= Your goal =
Output only the stretch of the listing that starts at the line containing "(** ** Calendar" and ends at the line containing "Monday | Tuesday |", reproduced exactly with both ends.
= = =
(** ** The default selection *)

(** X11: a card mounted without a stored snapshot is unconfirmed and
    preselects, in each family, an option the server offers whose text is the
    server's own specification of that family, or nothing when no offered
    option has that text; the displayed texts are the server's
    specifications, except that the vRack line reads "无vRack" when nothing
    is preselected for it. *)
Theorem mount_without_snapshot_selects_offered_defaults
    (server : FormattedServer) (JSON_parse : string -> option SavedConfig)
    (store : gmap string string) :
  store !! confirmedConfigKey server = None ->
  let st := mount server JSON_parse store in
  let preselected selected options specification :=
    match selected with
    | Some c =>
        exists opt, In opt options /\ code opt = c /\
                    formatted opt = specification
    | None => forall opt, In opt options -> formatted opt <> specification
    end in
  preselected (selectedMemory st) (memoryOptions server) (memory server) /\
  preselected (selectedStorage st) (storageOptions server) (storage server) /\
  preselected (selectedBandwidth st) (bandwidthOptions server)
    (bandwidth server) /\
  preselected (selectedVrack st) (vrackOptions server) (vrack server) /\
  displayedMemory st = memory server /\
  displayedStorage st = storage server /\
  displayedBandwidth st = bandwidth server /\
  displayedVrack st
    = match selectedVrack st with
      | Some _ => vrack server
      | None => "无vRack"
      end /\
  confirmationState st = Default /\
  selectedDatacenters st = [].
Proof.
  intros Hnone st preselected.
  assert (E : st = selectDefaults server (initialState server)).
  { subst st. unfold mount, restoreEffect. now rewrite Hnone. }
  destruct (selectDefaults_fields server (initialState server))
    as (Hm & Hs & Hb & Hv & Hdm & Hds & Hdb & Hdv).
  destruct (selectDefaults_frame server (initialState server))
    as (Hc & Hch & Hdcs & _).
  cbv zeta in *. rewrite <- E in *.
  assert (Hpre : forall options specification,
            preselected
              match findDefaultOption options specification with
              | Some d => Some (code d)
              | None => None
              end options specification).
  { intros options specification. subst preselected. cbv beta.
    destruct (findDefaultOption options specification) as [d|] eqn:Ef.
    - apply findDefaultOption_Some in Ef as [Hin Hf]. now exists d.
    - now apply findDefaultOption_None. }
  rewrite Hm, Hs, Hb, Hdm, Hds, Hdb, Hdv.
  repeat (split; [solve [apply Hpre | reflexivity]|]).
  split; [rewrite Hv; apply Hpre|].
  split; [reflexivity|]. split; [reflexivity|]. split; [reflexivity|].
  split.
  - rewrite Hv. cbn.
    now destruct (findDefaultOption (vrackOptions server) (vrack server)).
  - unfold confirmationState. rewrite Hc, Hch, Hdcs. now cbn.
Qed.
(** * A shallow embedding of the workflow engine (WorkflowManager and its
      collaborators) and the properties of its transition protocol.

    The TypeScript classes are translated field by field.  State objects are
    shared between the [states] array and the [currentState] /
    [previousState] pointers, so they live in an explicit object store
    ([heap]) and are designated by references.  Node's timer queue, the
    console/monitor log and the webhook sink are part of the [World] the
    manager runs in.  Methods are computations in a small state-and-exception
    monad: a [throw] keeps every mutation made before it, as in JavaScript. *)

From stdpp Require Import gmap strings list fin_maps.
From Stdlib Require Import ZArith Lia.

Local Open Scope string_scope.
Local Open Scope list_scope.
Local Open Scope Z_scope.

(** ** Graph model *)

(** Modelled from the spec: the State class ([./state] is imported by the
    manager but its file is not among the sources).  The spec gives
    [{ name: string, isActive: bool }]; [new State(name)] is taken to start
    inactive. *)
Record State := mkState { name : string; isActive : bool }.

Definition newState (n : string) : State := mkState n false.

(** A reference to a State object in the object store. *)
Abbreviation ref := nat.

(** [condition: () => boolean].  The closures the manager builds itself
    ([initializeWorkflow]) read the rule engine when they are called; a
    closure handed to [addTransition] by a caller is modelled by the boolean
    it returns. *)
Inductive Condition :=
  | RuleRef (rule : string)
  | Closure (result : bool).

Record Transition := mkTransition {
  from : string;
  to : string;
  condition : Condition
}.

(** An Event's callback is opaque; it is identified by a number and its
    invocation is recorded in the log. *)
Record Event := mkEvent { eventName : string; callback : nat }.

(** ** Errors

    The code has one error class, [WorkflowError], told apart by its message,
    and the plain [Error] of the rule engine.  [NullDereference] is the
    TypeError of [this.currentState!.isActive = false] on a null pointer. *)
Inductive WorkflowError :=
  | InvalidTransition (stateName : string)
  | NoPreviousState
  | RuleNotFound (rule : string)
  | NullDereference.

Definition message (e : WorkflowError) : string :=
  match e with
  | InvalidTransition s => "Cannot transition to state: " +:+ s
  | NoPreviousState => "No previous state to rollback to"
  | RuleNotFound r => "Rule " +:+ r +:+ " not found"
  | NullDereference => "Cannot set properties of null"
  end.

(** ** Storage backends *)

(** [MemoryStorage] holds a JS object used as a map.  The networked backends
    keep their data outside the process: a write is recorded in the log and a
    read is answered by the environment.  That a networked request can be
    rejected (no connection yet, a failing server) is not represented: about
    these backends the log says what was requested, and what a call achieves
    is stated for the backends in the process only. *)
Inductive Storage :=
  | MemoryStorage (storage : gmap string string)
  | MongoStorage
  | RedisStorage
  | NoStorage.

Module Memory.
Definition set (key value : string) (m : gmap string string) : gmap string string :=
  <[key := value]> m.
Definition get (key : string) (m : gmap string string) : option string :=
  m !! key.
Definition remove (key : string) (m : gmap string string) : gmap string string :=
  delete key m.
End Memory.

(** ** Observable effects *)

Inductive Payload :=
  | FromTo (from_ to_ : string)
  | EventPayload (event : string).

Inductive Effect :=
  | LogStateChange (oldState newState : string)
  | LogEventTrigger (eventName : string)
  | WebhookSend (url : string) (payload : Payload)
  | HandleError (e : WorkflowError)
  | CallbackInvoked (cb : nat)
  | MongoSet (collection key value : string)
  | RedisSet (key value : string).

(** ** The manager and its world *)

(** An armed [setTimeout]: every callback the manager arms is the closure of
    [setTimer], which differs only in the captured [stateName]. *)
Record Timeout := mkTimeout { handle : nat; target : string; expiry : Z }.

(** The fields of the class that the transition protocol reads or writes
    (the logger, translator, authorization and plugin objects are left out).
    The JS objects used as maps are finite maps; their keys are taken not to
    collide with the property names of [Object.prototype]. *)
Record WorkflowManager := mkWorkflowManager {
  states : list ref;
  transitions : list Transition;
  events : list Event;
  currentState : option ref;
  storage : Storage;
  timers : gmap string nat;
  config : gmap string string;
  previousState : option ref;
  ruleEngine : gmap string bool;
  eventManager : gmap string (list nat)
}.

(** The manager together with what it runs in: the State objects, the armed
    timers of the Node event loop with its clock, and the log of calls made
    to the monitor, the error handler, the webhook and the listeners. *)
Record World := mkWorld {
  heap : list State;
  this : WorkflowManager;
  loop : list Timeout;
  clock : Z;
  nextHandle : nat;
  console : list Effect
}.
= = =
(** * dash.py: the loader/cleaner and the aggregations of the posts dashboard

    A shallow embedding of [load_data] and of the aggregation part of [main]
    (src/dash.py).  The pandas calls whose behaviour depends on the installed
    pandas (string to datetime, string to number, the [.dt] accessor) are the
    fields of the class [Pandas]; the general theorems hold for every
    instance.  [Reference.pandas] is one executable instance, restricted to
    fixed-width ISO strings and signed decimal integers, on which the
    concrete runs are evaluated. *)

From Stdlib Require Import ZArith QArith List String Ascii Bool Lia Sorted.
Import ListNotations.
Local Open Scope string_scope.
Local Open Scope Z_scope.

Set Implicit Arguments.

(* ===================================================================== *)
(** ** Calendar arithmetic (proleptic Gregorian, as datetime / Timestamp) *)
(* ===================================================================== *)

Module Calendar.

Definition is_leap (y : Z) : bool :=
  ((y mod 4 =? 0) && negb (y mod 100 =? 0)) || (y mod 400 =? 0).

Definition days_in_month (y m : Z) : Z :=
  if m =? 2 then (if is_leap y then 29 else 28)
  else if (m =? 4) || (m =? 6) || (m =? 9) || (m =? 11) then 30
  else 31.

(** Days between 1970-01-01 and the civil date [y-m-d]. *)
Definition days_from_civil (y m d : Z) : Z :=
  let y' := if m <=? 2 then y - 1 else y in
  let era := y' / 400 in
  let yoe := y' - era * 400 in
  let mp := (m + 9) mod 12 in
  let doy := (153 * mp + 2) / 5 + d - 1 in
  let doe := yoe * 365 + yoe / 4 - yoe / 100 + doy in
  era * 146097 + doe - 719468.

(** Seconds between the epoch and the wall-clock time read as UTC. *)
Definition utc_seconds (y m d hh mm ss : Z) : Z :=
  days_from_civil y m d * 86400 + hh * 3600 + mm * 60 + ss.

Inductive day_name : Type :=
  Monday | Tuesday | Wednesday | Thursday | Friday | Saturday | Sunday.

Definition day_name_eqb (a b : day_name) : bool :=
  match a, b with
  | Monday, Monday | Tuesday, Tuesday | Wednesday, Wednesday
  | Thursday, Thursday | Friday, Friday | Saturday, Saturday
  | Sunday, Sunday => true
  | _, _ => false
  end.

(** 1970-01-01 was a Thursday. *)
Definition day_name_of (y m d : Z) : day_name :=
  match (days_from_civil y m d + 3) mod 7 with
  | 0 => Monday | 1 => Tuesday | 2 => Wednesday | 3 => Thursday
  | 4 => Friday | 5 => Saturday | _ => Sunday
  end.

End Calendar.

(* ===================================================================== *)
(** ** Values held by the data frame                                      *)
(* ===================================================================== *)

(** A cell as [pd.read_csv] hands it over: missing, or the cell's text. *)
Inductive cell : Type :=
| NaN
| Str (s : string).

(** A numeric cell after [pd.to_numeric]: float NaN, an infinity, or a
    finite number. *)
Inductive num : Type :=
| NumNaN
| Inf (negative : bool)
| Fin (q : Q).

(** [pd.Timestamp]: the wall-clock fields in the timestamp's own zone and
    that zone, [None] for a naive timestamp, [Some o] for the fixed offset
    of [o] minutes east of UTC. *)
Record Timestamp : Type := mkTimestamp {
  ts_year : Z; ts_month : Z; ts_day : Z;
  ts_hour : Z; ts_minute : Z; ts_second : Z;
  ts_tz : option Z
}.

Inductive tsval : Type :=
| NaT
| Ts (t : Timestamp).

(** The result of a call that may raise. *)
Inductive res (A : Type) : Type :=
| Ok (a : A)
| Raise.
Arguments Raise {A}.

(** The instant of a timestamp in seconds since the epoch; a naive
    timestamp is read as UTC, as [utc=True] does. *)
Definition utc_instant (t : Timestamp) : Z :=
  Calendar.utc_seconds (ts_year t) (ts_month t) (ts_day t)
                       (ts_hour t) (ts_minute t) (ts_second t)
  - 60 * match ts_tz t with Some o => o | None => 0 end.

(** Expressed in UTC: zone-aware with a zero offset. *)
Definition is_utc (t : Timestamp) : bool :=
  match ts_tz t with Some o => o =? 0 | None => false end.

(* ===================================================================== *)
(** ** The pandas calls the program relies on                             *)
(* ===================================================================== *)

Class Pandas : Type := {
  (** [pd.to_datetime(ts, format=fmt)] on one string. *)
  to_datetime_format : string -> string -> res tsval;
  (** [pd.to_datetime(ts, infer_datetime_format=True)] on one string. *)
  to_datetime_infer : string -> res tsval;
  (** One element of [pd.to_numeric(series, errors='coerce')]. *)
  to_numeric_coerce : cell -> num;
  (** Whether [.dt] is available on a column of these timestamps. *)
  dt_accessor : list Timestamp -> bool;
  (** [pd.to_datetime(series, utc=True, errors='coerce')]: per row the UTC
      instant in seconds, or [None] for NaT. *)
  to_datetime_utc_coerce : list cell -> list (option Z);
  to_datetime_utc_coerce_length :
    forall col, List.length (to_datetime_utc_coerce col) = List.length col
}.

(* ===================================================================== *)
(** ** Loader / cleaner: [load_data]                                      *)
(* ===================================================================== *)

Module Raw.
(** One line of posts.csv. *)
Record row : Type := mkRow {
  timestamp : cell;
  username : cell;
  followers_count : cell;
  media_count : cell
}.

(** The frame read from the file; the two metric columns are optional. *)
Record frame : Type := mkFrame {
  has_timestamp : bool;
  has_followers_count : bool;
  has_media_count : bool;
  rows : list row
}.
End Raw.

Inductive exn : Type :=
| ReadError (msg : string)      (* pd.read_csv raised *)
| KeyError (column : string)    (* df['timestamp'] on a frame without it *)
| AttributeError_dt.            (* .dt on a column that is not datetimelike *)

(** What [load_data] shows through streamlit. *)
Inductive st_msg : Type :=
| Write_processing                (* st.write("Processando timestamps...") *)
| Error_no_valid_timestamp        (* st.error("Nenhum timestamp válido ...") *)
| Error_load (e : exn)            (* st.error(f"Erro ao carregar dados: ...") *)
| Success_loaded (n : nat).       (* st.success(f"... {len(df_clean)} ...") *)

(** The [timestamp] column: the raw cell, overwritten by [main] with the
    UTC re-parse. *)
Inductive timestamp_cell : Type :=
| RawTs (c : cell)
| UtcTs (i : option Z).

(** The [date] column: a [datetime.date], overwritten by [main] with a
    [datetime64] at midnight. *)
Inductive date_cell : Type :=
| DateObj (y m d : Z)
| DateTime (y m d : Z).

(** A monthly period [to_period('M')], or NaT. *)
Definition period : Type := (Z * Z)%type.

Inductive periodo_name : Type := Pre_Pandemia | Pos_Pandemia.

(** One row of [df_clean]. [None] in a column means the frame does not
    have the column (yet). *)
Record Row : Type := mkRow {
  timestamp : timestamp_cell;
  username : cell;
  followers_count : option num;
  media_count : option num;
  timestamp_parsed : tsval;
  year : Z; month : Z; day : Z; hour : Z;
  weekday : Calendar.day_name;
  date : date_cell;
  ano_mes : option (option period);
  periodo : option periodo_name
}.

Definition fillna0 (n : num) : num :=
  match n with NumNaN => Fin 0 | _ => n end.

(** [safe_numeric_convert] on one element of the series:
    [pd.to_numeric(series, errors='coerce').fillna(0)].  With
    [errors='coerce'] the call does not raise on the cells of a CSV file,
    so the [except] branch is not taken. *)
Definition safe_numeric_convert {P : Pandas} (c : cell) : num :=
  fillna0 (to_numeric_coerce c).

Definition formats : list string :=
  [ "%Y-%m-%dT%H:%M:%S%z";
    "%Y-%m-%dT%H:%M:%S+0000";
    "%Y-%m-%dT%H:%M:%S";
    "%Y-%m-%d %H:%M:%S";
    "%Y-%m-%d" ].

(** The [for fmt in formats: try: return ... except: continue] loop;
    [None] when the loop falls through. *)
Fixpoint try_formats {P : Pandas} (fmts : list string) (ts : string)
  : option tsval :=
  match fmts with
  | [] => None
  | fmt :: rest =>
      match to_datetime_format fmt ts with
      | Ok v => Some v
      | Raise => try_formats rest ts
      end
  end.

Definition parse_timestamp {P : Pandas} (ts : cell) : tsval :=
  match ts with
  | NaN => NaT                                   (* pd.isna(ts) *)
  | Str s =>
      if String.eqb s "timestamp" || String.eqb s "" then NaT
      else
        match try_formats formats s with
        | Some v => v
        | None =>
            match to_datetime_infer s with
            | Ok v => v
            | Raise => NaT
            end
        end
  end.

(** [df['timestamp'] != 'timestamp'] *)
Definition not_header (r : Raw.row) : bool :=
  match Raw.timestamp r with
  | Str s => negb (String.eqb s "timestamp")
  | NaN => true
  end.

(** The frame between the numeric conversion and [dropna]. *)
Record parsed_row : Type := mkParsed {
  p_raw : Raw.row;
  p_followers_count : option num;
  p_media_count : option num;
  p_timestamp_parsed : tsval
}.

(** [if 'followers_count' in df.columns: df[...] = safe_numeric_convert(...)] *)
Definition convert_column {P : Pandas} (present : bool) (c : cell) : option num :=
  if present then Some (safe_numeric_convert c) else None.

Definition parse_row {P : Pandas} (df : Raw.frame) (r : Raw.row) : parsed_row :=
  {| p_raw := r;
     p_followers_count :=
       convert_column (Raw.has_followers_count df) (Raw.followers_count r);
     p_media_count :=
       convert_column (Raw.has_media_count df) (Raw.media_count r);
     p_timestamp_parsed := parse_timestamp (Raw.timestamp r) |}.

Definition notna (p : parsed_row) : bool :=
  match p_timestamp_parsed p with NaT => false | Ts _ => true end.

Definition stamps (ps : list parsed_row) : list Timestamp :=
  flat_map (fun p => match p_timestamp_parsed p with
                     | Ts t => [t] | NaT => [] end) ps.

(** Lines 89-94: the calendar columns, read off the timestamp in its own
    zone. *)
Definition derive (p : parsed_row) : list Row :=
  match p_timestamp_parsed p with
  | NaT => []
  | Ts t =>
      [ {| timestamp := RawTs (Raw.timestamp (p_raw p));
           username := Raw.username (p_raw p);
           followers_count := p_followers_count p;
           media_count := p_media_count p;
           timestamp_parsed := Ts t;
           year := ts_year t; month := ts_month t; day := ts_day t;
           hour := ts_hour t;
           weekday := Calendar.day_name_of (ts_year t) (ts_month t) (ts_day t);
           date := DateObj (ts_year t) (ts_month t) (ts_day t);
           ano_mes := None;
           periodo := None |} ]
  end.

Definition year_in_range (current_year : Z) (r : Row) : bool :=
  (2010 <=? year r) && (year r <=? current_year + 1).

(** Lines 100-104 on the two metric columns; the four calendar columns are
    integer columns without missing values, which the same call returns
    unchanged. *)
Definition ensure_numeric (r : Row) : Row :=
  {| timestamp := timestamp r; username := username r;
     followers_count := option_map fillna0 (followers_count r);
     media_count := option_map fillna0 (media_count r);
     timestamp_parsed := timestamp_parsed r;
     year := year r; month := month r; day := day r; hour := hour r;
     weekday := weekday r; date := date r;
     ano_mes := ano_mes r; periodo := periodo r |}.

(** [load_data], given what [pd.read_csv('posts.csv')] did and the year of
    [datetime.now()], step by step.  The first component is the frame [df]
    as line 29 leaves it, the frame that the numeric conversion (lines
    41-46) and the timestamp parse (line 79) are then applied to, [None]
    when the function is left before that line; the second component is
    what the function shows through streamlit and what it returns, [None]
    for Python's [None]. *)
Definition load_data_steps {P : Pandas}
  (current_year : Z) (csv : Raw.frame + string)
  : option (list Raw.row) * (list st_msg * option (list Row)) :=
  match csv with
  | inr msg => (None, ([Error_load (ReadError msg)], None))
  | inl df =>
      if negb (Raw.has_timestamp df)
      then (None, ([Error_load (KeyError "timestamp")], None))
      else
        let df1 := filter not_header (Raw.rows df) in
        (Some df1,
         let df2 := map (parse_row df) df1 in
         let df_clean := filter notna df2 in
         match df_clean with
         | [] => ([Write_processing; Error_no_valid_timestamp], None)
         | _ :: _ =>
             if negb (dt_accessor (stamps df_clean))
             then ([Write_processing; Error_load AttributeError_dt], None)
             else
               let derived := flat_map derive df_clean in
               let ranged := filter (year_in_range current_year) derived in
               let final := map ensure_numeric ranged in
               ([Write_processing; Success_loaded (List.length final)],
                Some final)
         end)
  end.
= = =
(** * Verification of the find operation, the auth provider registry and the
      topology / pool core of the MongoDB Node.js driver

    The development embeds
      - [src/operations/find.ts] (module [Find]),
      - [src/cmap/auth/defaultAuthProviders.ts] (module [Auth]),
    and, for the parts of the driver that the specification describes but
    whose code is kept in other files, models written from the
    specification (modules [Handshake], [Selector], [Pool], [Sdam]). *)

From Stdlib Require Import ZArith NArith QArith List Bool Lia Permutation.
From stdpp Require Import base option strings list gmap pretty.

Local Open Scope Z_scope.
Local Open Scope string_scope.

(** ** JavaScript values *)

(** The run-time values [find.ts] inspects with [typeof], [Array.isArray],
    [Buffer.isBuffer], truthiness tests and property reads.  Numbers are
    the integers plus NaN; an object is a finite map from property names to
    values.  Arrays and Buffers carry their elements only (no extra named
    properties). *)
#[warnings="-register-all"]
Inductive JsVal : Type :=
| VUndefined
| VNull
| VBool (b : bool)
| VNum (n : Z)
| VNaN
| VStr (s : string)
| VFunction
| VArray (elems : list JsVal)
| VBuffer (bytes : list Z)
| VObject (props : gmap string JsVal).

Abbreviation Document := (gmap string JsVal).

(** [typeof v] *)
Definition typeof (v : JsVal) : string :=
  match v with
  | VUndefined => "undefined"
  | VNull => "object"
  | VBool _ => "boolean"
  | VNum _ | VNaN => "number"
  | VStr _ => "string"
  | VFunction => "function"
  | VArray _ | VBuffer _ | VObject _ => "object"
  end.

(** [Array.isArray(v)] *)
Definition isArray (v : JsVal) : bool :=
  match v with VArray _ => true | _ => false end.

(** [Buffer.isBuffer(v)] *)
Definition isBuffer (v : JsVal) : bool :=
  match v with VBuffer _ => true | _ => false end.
= = =
= Written response =
(** ** Calendar arithmetic (proleptic Gregorian, as datetime / Timestamp) *)
(* ===================================================================== *)

Module Calendar.

Definition is_leap (y : Z) : bool :=
  ((y mod 4 =? 0) && negb (y mod 100 =? 0)) || (y mod 400 =? 0).

Definition days_in_month (y m : Z) : Z :=
  if m =? 2 then (if is_leap y then 29 else 28)
  else if (m =? 4) || (m =? 6) || (m =? 9) || (m =? 11) then 30
  else 31.

(** Days between 1970-01-01 and the civil date [y-m-d]. *)
Definition days_from_civil (y m d : Z) : Z :=
  let y' := if m <=? 2 then y - 1 else y in
  let era := y' / 400 in
  let yoe := y' - era * 400 in
  let mp := (m + 9) mod 12 in
  let doy := (153 * mp + 2) / 5 + d - 1 in
  let doe := yoe * 365 + yoe / 4 - yoe / 100 + doy in
  era * 146097 + doe - 719468.

(** Seconds between the epoch and the wall-clock time read as UTC. *)
Definition utc_seconds (y m d hh mm ss : Z) : Z :=
  days_from_civil y m d * 86400 + hh * 3600 + mm * 60 + ss.

Inductive day_name : Type :=
  Monday | Tuesday | Wednesday | Thursday | Friday | Saturday | Sunday.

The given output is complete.